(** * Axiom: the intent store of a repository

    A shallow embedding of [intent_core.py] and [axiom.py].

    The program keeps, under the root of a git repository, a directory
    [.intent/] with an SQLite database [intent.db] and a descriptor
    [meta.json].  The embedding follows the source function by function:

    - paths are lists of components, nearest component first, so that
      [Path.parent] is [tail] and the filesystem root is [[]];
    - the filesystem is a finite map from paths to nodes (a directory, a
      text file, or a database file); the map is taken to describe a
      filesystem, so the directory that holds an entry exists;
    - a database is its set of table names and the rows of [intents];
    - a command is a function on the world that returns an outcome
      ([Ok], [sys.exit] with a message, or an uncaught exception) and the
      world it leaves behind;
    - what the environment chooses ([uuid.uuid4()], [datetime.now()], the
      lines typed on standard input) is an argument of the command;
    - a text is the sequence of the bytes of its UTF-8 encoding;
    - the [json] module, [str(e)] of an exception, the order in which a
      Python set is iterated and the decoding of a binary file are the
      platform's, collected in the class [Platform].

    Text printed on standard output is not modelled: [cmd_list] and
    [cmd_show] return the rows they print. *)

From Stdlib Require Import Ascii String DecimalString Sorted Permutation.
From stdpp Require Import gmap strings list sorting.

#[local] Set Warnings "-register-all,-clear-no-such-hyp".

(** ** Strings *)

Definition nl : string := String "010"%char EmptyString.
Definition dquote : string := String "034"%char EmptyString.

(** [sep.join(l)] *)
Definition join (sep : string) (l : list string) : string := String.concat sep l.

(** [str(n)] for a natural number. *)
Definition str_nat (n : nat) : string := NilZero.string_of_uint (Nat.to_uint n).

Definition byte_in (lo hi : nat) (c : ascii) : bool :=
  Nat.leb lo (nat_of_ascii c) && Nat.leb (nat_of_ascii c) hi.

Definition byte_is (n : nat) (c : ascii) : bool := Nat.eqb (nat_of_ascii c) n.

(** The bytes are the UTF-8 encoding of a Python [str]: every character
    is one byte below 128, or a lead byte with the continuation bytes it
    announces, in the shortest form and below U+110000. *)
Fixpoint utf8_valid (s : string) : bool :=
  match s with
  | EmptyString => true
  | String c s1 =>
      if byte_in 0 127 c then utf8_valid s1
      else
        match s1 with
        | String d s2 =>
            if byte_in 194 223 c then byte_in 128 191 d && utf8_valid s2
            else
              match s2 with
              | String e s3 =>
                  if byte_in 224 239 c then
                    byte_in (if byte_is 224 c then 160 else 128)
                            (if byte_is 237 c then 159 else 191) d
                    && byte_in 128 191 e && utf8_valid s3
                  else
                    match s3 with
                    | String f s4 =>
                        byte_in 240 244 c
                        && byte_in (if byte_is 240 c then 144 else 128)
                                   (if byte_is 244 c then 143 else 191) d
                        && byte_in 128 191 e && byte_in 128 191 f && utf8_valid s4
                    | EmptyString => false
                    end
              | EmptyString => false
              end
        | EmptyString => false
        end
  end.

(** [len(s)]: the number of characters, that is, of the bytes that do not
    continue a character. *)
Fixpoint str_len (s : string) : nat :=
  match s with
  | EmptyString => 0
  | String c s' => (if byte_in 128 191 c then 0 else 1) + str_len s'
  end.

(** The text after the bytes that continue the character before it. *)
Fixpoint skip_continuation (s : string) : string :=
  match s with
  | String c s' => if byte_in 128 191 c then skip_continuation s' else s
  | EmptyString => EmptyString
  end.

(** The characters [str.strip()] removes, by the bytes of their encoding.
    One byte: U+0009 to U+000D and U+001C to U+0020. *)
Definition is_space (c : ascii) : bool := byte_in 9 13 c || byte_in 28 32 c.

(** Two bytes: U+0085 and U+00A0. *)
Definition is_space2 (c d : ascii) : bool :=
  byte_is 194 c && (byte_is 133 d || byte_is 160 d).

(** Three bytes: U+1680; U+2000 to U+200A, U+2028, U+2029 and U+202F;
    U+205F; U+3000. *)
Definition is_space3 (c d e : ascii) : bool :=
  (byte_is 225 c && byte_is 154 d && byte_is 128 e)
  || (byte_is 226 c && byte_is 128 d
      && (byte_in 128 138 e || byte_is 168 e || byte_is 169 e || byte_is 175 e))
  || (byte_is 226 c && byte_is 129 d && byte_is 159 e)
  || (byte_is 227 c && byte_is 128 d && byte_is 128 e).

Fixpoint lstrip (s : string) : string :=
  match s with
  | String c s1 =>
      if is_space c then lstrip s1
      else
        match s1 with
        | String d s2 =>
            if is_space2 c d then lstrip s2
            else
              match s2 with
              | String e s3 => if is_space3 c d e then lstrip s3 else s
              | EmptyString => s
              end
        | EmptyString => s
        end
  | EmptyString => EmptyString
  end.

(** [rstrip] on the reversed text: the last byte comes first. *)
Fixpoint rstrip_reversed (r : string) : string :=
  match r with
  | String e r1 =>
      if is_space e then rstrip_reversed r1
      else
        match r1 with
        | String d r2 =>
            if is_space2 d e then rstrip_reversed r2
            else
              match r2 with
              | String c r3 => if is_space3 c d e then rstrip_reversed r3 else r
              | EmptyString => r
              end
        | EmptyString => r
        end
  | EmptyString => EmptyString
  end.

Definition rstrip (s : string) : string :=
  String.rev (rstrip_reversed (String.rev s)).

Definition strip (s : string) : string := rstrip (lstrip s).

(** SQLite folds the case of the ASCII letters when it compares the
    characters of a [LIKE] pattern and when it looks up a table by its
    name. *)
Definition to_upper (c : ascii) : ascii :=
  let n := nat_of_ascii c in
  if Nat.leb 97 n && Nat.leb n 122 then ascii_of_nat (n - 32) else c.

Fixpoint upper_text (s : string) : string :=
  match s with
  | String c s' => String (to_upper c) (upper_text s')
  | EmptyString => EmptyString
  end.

=-=-=-=-=

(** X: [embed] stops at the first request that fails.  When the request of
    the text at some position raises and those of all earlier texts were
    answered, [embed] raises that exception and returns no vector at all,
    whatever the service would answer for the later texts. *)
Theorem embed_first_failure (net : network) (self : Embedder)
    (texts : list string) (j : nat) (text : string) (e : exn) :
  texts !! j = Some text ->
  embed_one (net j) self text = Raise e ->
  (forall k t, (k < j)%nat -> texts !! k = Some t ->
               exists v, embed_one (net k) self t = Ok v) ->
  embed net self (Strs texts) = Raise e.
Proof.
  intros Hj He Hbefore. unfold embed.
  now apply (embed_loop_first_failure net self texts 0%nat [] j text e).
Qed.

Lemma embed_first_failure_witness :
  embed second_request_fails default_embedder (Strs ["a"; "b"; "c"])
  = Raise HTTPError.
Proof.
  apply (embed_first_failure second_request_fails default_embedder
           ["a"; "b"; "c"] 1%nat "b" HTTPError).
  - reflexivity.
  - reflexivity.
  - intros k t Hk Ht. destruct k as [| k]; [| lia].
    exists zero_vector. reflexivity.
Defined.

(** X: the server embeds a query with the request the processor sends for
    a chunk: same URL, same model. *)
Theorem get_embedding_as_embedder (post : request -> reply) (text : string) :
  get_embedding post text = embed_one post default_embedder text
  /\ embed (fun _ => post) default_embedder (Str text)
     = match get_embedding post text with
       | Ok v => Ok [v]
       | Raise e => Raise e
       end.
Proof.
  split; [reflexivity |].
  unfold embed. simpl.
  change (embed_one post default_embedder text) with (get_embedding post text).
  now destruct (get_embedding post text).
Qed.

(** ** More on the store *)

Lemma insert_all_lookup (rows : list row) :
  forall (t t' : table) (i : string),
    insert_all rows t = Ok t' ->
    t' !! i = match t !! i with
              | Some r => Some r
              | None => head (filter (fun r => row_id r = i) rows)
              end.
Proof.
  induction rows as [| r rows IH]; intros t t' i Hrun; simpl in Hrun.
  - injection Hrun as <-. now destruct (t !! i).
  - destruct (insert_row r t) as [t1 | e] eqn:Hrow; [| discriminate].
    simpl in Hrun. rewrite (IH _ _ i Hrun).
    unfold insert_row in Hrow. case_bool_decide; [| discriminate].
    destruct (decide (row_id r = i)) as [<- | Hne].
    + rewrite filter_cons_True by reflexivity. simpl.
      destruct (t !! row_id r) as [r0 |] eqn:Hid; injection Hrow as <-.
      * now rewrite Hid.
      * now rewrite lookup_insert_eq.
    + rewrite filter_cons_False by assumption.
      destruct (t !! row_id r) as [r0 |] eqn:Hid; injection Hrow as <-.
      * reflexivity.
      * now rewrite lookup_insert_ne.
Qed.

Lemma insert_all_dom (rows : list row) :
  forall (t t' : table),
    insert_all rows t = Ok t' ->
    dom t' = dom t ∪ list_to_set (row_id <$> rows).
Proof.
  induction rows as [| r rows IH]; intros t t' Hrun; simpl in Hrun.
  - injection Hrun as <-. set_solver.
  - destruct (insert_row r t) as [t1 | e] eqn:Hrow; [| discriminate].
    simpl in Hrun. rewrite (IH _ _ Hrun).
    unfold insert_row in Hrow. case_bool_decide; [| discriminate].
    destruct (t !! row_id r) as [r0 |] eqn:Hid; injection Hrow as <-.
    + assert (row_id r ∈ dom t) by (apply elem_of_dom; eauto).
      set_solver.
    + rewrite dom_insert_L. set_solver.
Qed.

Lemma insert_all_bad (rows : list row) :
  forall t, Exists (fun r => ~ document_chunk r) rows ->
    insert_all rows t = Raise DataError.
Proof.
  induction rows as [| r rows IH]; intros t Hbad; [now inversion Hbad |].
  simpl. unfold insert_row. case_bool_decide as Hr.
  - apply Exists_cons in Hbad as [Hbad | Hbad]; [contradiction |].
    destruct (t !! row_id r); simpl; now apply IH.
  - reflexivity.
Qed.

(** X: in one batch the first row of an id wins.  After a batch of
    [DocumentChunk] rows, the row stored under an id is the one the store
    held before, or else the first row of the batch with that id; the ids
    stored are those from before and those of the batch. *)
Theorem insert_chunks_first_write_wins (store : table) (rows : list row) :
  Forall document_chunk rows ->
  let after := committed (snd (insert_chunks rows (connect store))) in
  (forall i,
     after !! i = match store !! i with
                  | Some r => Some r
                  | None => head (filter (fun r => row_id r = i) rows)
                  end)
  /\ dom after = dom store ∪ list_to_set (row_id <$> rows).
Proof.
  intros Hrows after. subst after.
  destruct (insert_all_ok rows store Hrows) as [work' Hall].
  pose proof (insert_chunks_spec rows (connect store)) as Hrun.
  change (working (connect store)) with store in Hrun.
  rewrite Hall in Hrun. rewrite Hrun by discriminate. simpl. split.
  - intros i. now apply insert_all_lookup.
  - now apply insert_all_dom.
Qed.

=-=-=-=-=

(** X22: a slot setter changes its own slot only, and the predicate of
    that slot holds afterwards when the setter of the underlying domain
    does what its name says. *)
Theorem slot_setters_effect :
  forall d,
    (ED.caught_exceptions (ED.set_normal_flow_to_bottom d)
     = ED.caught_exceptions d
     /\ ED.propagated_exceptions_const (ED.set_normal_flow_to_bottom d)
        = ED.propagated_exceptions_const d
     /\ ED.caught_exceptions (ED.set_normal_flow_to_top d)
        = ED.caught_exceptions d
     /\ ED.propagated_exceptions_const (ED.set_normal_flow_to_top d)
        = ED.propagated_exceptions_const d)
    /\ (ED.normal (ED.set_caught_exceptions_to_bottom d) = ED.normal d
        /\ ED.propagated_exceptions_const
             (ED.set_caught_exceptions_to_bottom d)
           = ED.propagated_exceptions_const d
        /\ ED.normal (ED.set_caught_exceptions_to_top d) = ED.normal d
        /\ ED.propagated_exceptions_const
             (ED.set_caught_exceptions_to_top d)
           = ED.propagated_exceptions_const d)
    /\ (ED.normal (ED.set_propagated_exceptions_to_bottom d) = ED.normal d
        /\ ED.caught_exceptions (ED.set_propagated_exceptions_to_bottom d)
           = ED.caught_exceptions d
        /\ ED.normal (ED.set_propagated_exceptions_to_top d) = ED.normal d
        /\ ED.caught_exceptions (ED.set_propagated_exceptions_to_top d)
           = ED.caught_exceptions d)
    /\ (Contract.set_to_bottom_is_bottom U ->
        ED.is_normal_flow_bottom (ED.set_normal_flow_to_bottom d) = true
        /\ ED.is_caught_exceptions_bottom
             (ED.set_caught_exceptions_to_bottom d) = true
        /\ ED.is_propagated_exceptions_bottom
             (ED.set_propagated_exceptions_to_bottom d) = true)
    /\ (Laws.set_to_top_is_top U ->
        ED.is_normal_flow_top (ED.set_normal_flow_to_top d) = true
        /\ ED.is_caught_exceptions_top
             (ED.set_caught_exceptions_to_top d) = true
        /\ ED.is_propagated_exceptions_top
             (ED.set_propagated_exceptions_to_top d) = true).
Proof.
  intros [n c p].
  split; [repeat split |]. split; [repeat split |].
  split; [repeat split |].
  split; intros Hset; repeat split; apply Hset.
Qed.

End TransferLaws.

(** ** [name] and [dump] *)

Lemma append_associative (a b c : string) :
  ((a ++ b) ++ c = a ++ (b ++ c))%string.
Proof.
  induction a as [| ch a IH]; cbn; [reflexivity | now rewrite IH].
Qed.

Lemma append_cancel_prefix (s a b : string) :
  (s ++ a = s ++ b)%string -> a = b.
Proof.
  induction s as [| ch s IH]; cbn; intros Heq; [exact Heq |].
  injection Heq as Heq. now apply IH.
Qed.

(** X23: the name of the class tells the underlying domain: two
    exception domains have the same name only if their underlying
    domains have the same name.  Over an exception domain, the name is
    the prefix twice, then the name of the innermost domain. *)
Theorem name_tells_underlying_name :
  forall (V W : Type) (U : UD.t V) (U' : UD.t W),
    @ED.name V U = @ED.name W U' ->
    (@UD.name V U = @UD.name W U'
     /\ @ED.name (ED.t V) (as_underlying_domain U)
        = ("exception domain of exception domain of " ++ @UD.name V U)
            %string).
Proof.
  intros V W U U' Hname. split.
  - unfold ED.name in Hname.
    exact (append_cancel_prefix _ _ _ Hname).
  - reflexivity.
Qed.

=-=-=-=-=

What the exercise asks
Transcribe the records above from the line holding "(** * Axiom: the intent store of a repository" down to the line holding "- the filesystem", inclusive, without adding anything.

Exercise answer
(** * Axiom: the intent store of a repository

    A shallow embedding of [intent_core.py] and [axiom.py].

    The program keeps, under the root of a git repository, a directory
    [.intent/] with an SQLite database [intent.db] and a descriptor
    [meta.json].  The embedding follows the source function by function:

    - paths are lists of components, nearest component first, so that
      [Path.parent] is [tail] and the filesystem root is [[]];
    - the filesystem is a finite map from paths to nodes (a directory, a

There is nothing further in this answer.